* [WORK REQUEST] The lines to extract run from the first line of the entries through the line that contains "intros H1 Hty"; reproduce exactly those lines and no others.

* [GIVEN RECORDS]
Lemma load_header_inv (content junk : list ascii) (hdr : ppm_header_t) err :
  load_header (Some content) junk = Returns (Some hdr, err) ->
  exists l1 f1 l2 f2 l3 f3 ty w h m,
    readline MAX_LENGTH content junk = Returns (l1, f1)
    /\ (if strcmp_eq (str "P3") l1 then Some PPM_ASCII
        else if strcmp_eq (str "P6") l1 then Some PPM_RAW else None) = Some ty
    /\ readline MAX_LENGTH f1 l1 = Returns (l2, f2)
    /\ sscanf_u_u l2 0 0 = (2, w, h)
    /\ readline MAX_LENGTH f2 l2 = Returns (l3, f3)
    /\ sscanf_u l3 0 = (1, m)
    /\ (m >? 255) = false
    /\ hdr = mkheader ty w h m
               (Z.of_nat (List.length content - List.length f3))
    /\ err = [].
Proof.
  unfold load_header.
  destruct (readline MAX_LENGTH content junk) as [|[l1 f1]] eqn:H1;
    cbn [bind]; [discriminate|].
  destruct (if strcmp_eq (str "P3") l1 then Some PPM_ASCII
            else if strcmp_eq (str "P6") l1 then Some PPM_RAW else None)
    as [ty|] eqn:Hty; [|discriminate].
  destruct (readline MAX_LENGTH f1 l1) as [|[l2 f2]] eqn:H2;
    cbn [bind]; [discriminate|].
  destruct (sscanf_u_u l2 0 0) as [[matches w] h] eqn:Hd.
  destruct (Z.eqb_spec matches 2) as [->|]; cbn [negb]; [|discriminate].
  destruct (readline MAX_LENGTH f2 l2) as [|[l3 f3]] eqn:H3;
    cbn [bind]; [discriminate|].
  destruct (sscanf_u l3 0) as [matches' m] eqn:Hmv.
  destruct (Z.eqb_spec matches' 1) as [->|]; cbn [negb]; [|discriminate].
  destruct (m >? 255) eqn:Hm; [discriminate|].
  intros H. injection H as <- <-.
  exists l1, f1, l2, f2, l3, f3, ty, w, h, m. repeat split; auto.
Qed.

Lemma load_header_intro
  (content junk l1 f1 l2 f2 l3 f3 : list ascii) (ty : PPM_TYPE) (w h m : Z) :
  readline MAX_LENGTH content junk = Returns (l1, f1) ->
  (if strcmp_eq (str "P3") l1 then Some PPM_ASCII
   else if strcmp_eq (str "P6") l1 then Some PPM_RAW else None) = Some ty ->
  readline MAX_LENGTH f1 l1 = Returns (l2, f2) ->
  sscanf_u_u l2 0 0 = (2, w, h) ->
  readline MAX_LENGTH f2 l2 = Returns (l3, f3) ->
  sscanf_u l3 0 = (1, m) ->
  (m >? 255) = false ->
  load_header (Some content) junk
  = Returns (Some (mkheader ty w h m
                     (Z.of_nat (List.length content - List.length f3))), []).
Proof.
  intros H1 Hty H2 Hd H3 Hm Hle. unfold load_header.
  rewrite H1. cbn [bind]. rewrite Hty, H2. cbn [bind]. rewrite Hd.
  cbn [Z.eqb Pos.eqb negb]. rewrite H3. cbn [bind]. rewrite Hm.
  cbn [Z.eqb Pos.eqb negb]. rewrite Hle. reflexivity.
Qed.

Lemma short_comment_lines (cs : list (list ascii)) :
  forallb short_comment_line cs = true ->
  Forall (fun c => comment_line c = true /\ (List.length c <= MAX_LENGTH)%nat) cs.
Proof.
  intros H. apply Forall_forall. intros c Hin.
  rewrite forallb_forall in H. specialize (H c Hin).
  unfold short_comment_line in H. apply andb_prop in H as [H1 H2].
  split; [exact H1 | now apply Nat.leb_le].
Qed.

Lemma MAX_LENGTH_pos : (0 < MAX_LENGTH)%nat.
Proof.
  unfold MAX_LENGTH. lia.
Qed.

(** C10, as stated: a comment line of any length inserted before the
    dimensions line, or comment lines at any of the three positions, would
    leave the parsed header as it is.  Two cases where this fails: a
    comment line of 1025 characters before the dimensions line (the buffer
    takes 1024, the last character is read as the dimensions line, and the
    header is refused); a comment line at the position of the maximum
    value in a file that ends after its dimensions line (the header is
    accepted as it stands, and with the comment the loop of [readline]
    never ends). *)
Lemma C10_comment_insertion_fails :
  (comment_line long_comment = true
   /\ In 3%nat (header_line_offsets src_plain [])
   /\ load_header (Some src_plain) []
      = Returns (Some (mkheader PPM_RAW 1 1 255 11), [])
   /\ load_header (Some (insert_at 3 (comment_block [long_comment]) src_plain)) []
      = Returns (None, []))
  /\ (comment_line (str "# note") = true
      /\ In 7%nat (header_line_offsets src_no_maxval [])
      /\ load_header (Some src_no_maxval) []
         = Returns (Some (mkheader PPM_RAW 1 1 1 7), [])
      /\ load_header
           (Some (insert_at 7 (comment_block [str "# note"]) src_no_maxval)) []
         = Diverges).
Proof.
  split; (split; [vm_compute; reflexivity|]);
    (split; [vm_compute; tauto|]); split; vm_compute; reflexivity.
Qed.

Lemma line_starts_offset (content f line : list ascii) (p : nat) (pre0 : list ascii) :
  content = pre0 ++ f ->
  In p (map (fun t => (List.length content - List.length t)%nat)
          (line_starts MAX_LENGTH f line)) ->
  exists pre t, f = pre ++ t
    /\ In t (line_starts MAX_LENGTH f line)
    /\ p = (List.length content - List.length t)%nat
    /\ content = (pre0 ++ pre) ++ t.
Proof.
  intros E Hin. apply in_map_iff in Hin as (t & <- & Hin).
  destruct (line_start_suffix _ _ _ _ (loop_starts_line_start _ _ _ _ _ Hin))
    as (pre & Ef).
  exists pre, t. repeat split; auto.
  rewrite E, Ef, app_assoc. reflexivity.
Qed.

(** C10, amended: in a source whose header is accepted, consecutive comment
    lines (each beginning with ['#'], of at most 1024 characters, with its
    newline) inserted at an offset where [load_header] begins to read a
    line for the tag, the dimensions or the maximum value, such as
    immediately before the dimensions line, leave the parsed header as it
    is, provided a line is there (the byte at that offset exists and is
    not white space): same variant, width, height and maximum value, the
    data offset being moved by the length of the insertion. *)
Theorem C10_comment_lines_tolerated
  (content junk : list ascii) (hdr : ppm_header_t)
  (p : nat) (cs : list (list ascii)) :
  load_header (Some content) junk = Returns (Some hdr, []) ->
  In p (header_line_offsets content junk) ->
  starts_line (skipn p content) = true ->
  forallb short_comment_line cs = true ->
  load_header (Some (insert_at p (comment_block cs) content)) junk
  = Returns (Some (shift_header (List.length (comment_block cs)) hdr), []).
Proof.
  intros Hacc Hin Hline Hcs.
  apply short_comment_lines in Hcs.
  destruct (load_header_inv _ _ _ _ Hacc)
    as (l1 & f1 & l2 & f2 & l3 & f3 & ty & w & h & m
        & H1 & Hty & H2 & Hd & H3 & Hm & Hle & -> & _).
  destruct (readline_suffix _ _ _ _ _ H1) as [(a1 & E1) St1].
  destruct (readline_suffix _ _ _ _ _ H2) as [(a2 & E2) St2].
  destruct (readline_suffix _ _ _ _ _ H3) as [(a3 & E3) St3].
  assert (Hshift : forall pre t,
             content = pre ++ t ->
             Z.of_nat (List.length (pre ++ (comment_block cs) ++ t) - List.length f3)
             = Z.of_nat (List.length content - List.length f3)
               + Z.of_nat (List.length (comment_block cs))).
  { assert (Hlen3 : (List.length f3 <= List.length content)%nat)
      by (rewrite E1, E2, E3, !length_app; lia).
    intros pre t E. apply (f_equal (@List.length ascii)) in E.
    rewrite !length_app in *. lia. }
  unfold header_line_offsets in Hin. rewrite H1, H2 in Hin.
  apply in_app_or in Hin as [Hin|Hin]; [|apply in_app_or in Hin as [Hin|Hin]].
  - (* a line start of the tag line *)
    destruct (line_starts_offset content content junk p [] eq_refl Hin)
      as (pre & t & E & Ht & -> & _).
    rewrite E in Hline |- *.
    destruct (insert_at_suffix pre t (comment_block cs)) as [-> Hskip].
    rewrite Hskip in Hline. rewrite <- E in Hskip.
    destruct (readline_insert_comments _ MAX_LENGTH_pos _ _ _ cs _ Ht Hline Hcs H1)
      as (pre' & E' & _ & H1').
    assert (pre' = pre) by (apply (app_inv_tail t); congruence). subst pre'.
    rewrite (load_header_intro _ _ _ _ _ _ _ _ ty w h m H1' Hty H2 Hd H3 Hm Hle).
    unfold shift_header. cbn. rewrite (Hshift pre t E). now rewrite E.
  - (* a line start of the dimensions line *)
    destruct (line_starts_offset content f1 l1 p a1 E1 Hin)
      as (pre & t & E & Ht & -> & Ec).
    rewrite Ec in Hline |- *.
    destruct (insert_at_suffix (a1 ++ pre) t (comment_block cs)) as [-> Hskip].
    rewrite Hskip in Hline.
    destruct (readline_insert_comments _ MAX_LENGTH_pos _ _ _ cs _ Ht Hline Hcs H2)
      as (pre' & E' & Hcb & H2').
    assert (pre' = pre) by (apply (app_inv_tail t); congruence). subst pre'.
    assert (Hst1 : starts_line f1 = true)
      by (eapply starts_line_suffix; eauto).
    destruct (readline_local _ _ _ _ _ H1 Hst1) as (b1 & Eb1 & Hloc1).
    assert (b1 = a1) by (apply (app_inv_tail f1); congruence). subst b1.
    assert (Hg : starts_line (pre ++ (comment_block cs) ++ t) = true).
    { apply starts_line_replace with t; [now rewrite <- E | exact Hcb]. }
    specialize (Hloc1 _ Hg). rewrite <- app_assoc.
    rewrite (load_header_intro _ _ _ _ _ _ _ _ ty w h m Hloc1 Hty H2' Hd H3 Hm Hle).
    unfold shift_header. cbn. rewrite app_assoc.
    rewrite (Hshift (a1 ++ pre) t Ec). now rewrite Ec.
  - (* a line start of the line of the maximum value *)
    assert (Ec2 : content = (a1 ++ a2) ++ f2)
      by (rewrite <- app_assoc, <- E2; exact E1).
    destruct (line_starts_offset content f2 l2 p (a1 ++ a2) Ec2 Hin)
      as (pre & t & E & Ht & -> & Ec).
    rewrite Ec in Hline |- *.
    destruct (insert_at_suffix ((a1 ++ a2) ++ pre) t (comment_block cs)) as [-> Hskip].
    rewrite Hskip in Hline.
    destruct (readline_insert_comments _ MAX_LENGTH_pos _ _ _ cs _ Ht Hline Hcs H3)
      as (pre' & E' & Hcb & H3').
    assert (pre' = pre) by (apply (app_inv_tail t); congruence). subst pre'.
    assert (Hst2 : starts_line f2 = true)
      by (eapply starts_line_suffix; eauto).
    assert (Hst1 : starts_line f1 = true)
      by (eapply starts_line_suffix; eauto).
    destruct (readline_local _ _ _ _ _ H1 Hst1) as (b1 & Eb1 & Hloc1).
    assert (b1 = a1) by (apply (app_inv_tail f1); congruence). subst b1.
    destruct (readline_local _ _ _ _ _ H2 Hst2) as (b2 & Eb2 & Hloc2).
    assert (b2 = a2) by (apply (app_inv_tail f2); congruence). subst b2.
    assert (Hg2 : starts_line (pre ++ (comment_block cs) ++ t) = true).
    { apply starts_line_replace with t; [now rewrite <- E | exact Hcb]. }
    specialize (Hloc2 _ Hg2).
    assert (Hg1 : starts_line (a2 ++ pre ++ (comment_block cs) ++ t) = true).
    { apply starts_line_replace with f2; [now rewrite <- E2 | exact Hg2]. }
    specialize (Hloc1 _ Hg1). rewrite <- !app_assoc.
    rewrite (load_header_intro _ _ _ _ _ _ _ _ ty w h m Hloc1 Hty Hloc2 Hd H3' Hm Hle).
    unfold shift_header. cbn.
    replace (a1 ++ a2 ++ pre ++ comment_block cs ++ t)
      with (((a1 ++ a2) ++ pre) ++ comment_block cs ++ t)
      by now rewrite <- !app_assoc.
    rewrite (Hshift ((a1 ++ a2) ++ pre) t Ec), Ec, <- !app_assoc. reflexivity.
Qed.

* [ANSWER TO THIS EXERCISE]
Lemma load_header_inv (content junk : list ascii) (hdr : ppm_header_t) err :
  load_header (Some content) junk = Returns (Some hdr, err) ->
  exists l1 f1 l2 f2 l3 f3 ty w h m,
    readline MAX_LENGTH content junk = Returns (l1, f1)
    /\ (if strcmp_eq (str "P3") l1 then Some PPM_ASCII
        else if strcmp_eq (str "P6") l1 then Some PPM_RAW else None) = Some ty
    /\ readline MAX_LENGTH f1 l1 = Returns (l2, f2)
    /\ sscanf_u_u l2 0 0 = (2, w, h)
    /\ readline MAX_LENGTH f2 l2 = Returns (l3, f3)
    /\ sscanf_u l3 0 = (1, m)
    /\ (m >? 255) = false
    /\ hdr = mkheader ty w h m
               (Z.of_nat (List.length content - List.length f3))
    /\ err = [].
Proof.
  unfold load_header.
  destruct (readline MAX_LENGTH content junk) as [|[l1 f1]] eqn:H1;
    cbn [bind]; [discriminate|].
  destruct (if strcmp_eq (str "P3") l1 then Some PPM_ASCII
            else if strcmp_eq (str "P6") l1 then Some PPM_RAW else None)
    as [ty|] eqn:Hty; [|discriminate].
  destruct (readline MAX_LENGTH f1 l1) as [|[l2 f2]] eqn:H2;
    cbn [bind]; [discriminate|].
  destruct (sscanf_u_u l2 0 0) as [[matches w] h] eqn:Hd.
  destruct (Z.eqb_spec matches 2) as [->|]; cbn [negb]; [|discriminate].
  destruct (readline MAX_LENGTH f2 l2) as [|[l3 f3]] eqn:H3;
    cbn [bind]; [discriminate|].
  destruct (sscanf_u l3 0) as [matches' m] eqn:Hmv.
  destruct (Z.eqb_spec matches' 1) as [->|]; cbn [negb]; [|discriminate].
  destruct (m >? 255) eqn:Hm; [discriminate|].
  intros H. injection H as <- <-.
  exists l1, f1, l2, f2, l3, f3, ty, w, h, m. repeat split; auto.
Qed.

Lemma load_header_intro
  (content junk l1 f1 l2 f2 l3 f3 : list ascii) (ty : PPM_TYPE) (w h m : Z) :
  readline MAX_LENGTH content junk = Returns (l1, f1) ->
  (if strcmp_eq (str "P3") l1 then Some PPM_ASCII
   else if strcmp_eq (str "P6") l1 then Some PPM_RAW else None) = Some ty ->
  readline MAX_LENGTH f1 l1 = Returns (l2, f2) ->
  sscanf_u_u l2 0 0 = (2, w, h) ->
  readline MAX_LENGTH f2 l2 = Returns (l3, f3) ->
  sscanf_u l3 0 = (1, m) ->
  (m >? 255) = false ->
  load_header (Some content) junk
  = Returns (Some (mkheader ty w h m
                     (Z.of_nat (List.length content - List.length f3))), []).
Proof.
  intros H1 Hty H2 Hd H3 Hm Hle. unfold load_header.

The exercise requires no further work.